++++ SUPPLIED INFORMATION
Lemma attn_unknown
      (vs : string) (x : T) (scope : string) (n_state : Dimension) (attention_type : pystr)
      (layer_num : nat) (params : Params) (bias : option T)
      (dim_seq memory_length_dim : Dimension) (vd : VariableDType) (st : St) (t : pystr) :
  nth_error (p_attention_types params) layer_num = Some t ->
  ~ attention_type_known t ->
  is_ok (fst (gpt2.attn vs x scope n_state attention_type layer_num params bias dim_seq
                        memory_length_dim vd st)) = false.
Proof.
  intros Ht Hun. unfold gpt2.attn.
  apply bind_Py_not_ok. intros [[x_shape dim_batch] dim_embd] s1 _.
  apply bind_Py_not_ok. intros _ s2 _.
  apply bind_Py_not_ok. intros inputs s3 _.
  apply bind_Py_not_ok. intros a s4 Hd.
  erewrite attn_dispatch_unknown in Hd by eassumption. discriminate.
Qed.

Lemma unpack_shape_raise (x : T) (e : exn) :
  gpt2.unpack_shape x = Raise e -> exists msg, e = ValueError msg.
Proof.
  unfold gpt2.unpack_shape. generalize (rev (shape x)). intros r.
  destruct (shape x) as [|a [|b s]]; destruct r; intros H; inversion H; eauto.
Qed.

Lemma attn_inputs_raise
      (mtfparams : AttentionParams) (x : T) (bias : option T) (dim_seq : Dimension)
      (vd : VariableDType) (st st' : St) (e : exn) :
  gpt2.attn_inputs mtfparams x bias dim_seq vd st = (Raise e, st') ->
  exists msg, e = ValueError msg.
Proof.
  unfold gpt2.attn_inputs, get_context. destruct st as [c|];
    cbn [bind Py_Monad gpt2.is_incremental_inference].
  - destruct (String.eqb (ctx_mode c) "incremental").
    + destruct (get_states c 2) as [|old_k [|old_v [|w l]]];
        cbn [gpt2.unpack2 lift ret Py_Monad gpt2.exists_ record_new_states];
        intros H; inversion H; eauto.
    + cbn [lift ret Py_Monad gpt2.exists_ record_new_states]. intros H; inversion H.
  - cbn [lift ret Py_Monad gpt2.exists_ record_new_states]. intros H; inversion H.
Qed.

(** X6.  An attention type that [attn] does not implement is found out only
    after the key and the value of the layer were recorded: [attn] never
    returns for such a type, and when it raises the [NotImplementedError] of
    its last branch, the decoding context it was given holds two more
    states. *)
Theorem unknown_type_raises_after_recording
  (vs : string) (x : T) (scope : string) (n_state : Dimension) (attention_type : pystr)
  (layer_num : nat) (params : Params) (bias : option T)
  (dim_seq memory_length_dim : Dimension) (variable_dtype : VariableDType)
  (c : Context) (t : pystr) :
  nth_error (p_attention_types params) layer_num = Some t ->
  ~ attention_type_known t ->
  (forall st,
      is_ok (fst (gpt2.attn vs x scope n_state attention_type layer_num params bias dim_seq
                            memory_length_dim variable_dtype st)) = false) /\
  (forall st',
      gpt2.attn vs x scope n_state attention_type layer_num params bias dim_seq
                memory_length_dim variable_dtype (Some c) =
      (Raise (NotImplementedError ("Unknown attention type " ++ str_val t ++ "!")%string),
       st') ->
      exists k v,
        st' = Some (mkContext (ctx_mode c) (position c) (states c)
                              (new_states c ++ [k; v]))).
Proof.
  intros Ht Hun. split.
  - intros st. eapply attn_unknown; eassumption.
  - intros st' H. unfold gpt2.attn in H.
    destruct (gpt2.unpack_shape x) as [[[x_shape db] de]|e0] eqn:Eu.
    2:{ apply unpack_shape_raise in Eu. destruct Eu as [msg ->].
        cbn [bind Py_Monad lift] in H. discriminate H. }
    cbn [bind Py_Monad lift] in H.
    destruct (p_n_head params =? 0); [cbn [raise] in H; discriminate H|].
    destruct (dsize n_state mod p_n_head params =? 0);
      [|cbn [raise] in H; discriminate H].
    cbn [ret Py_Monad] in H.
    match type of H with
    | context [gpt2.attn_inputs ?p x bias dim_seq variable_dtype (Some c)] =>
        destruct (gpt2.attn_inputs p x bias dim_seq variable_dtype (Some c))
          as [[[[[[q k] v] b] oh]|e1] s1] eqn:Ei
    end.
    + apply attn_inputs_records in Ei. cbn [if_context] in Ei.
      destruct s1 as [c1|]; cbn [records] in Ei; [subst c1|contradiction].
      erewrite attn_dispatch_unknown in H by eassumption.
      inversion H. exists k, v. reflexivity.
    + apply attn_inputs_raise in Ei. destruct Ei as [msg ->]. discriminate H.
Qed.

End FailureAfterRecording.

Lemma unknown_type_raises_after_recording_witness :
  exists k v,
    gpt2.attn (SC := Example.ZScalars) (LB := Example.ZLibrary) "gpt2/h1" Example.ones "attn"
              Example.embd (Heap 1 "sparse") 1
              (Example.config Example.sparse "GPT2" "predict") None Example.sequence
              (mkDim "memory_length" 2) Example.float_dtype (Some Example.full_context) =
    (Raise (NotImplementedError "Unknown attention type sparse!"),
     Some (mkContext "first_part" (position Example.full_context) [] [k; v])).
Proof.
  assert (Hun : ~ attention_type_known (Heap 1 "sparse"))
    by (unfold attention_type_known; simpl; intros [H|[H|H]]; discriminate H).
  destruct (@unknown_type_raises_after_recording Example.ZScalars Example.ZLibrary
              "gpt2/h1" Example.ones "attn" Example.embd (Heap 1 "sparse") 1%nat
              (Example.config Example.sparse "GPT2" "predict") None Example.sequence
              (mkDim "memory_length" 2) Example.float_dtype Example.full_context
              (Heap 1 "sparse") eq_refl Hun) as [_ Hrec].
  destruct (gpt2.attn (SC := Example.ZScalars) (LB := Example.ZLibrary) "gpt2/h1"
                      Example.ones "attn" Example.embd (Heap 1 "sparse") 1
                      (Example.config Example.sparse "GPT2" "predict") None
                      Example.sequence (mkDim "memory_length" 2) Example.float_dtype
                      (Some Example.full_context)) as [r st'] eqn:E.
  assert (Hr : r = Raise (NotImplementedError "Unknown attention type sparse!")).
  { change r with (fst (r, st')). rewrite <- E. vm_compute. reflexivity. }
  subst r. destruct (Hrec st' eq_refl) as (k & v & ->).
  exists k, v. reflexivity.
Defined.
++++++++
§ **ACTIVITY**
Some lines above hold the word "mkContext". Copy all of them.

§ **SOLUTION TO THE PROBLEM**
        st' = Some (mkContext (ctx_mode c) (position c) (states c)
     Some (mkContext "first_part" (position Example.full_context) [] [k; v])).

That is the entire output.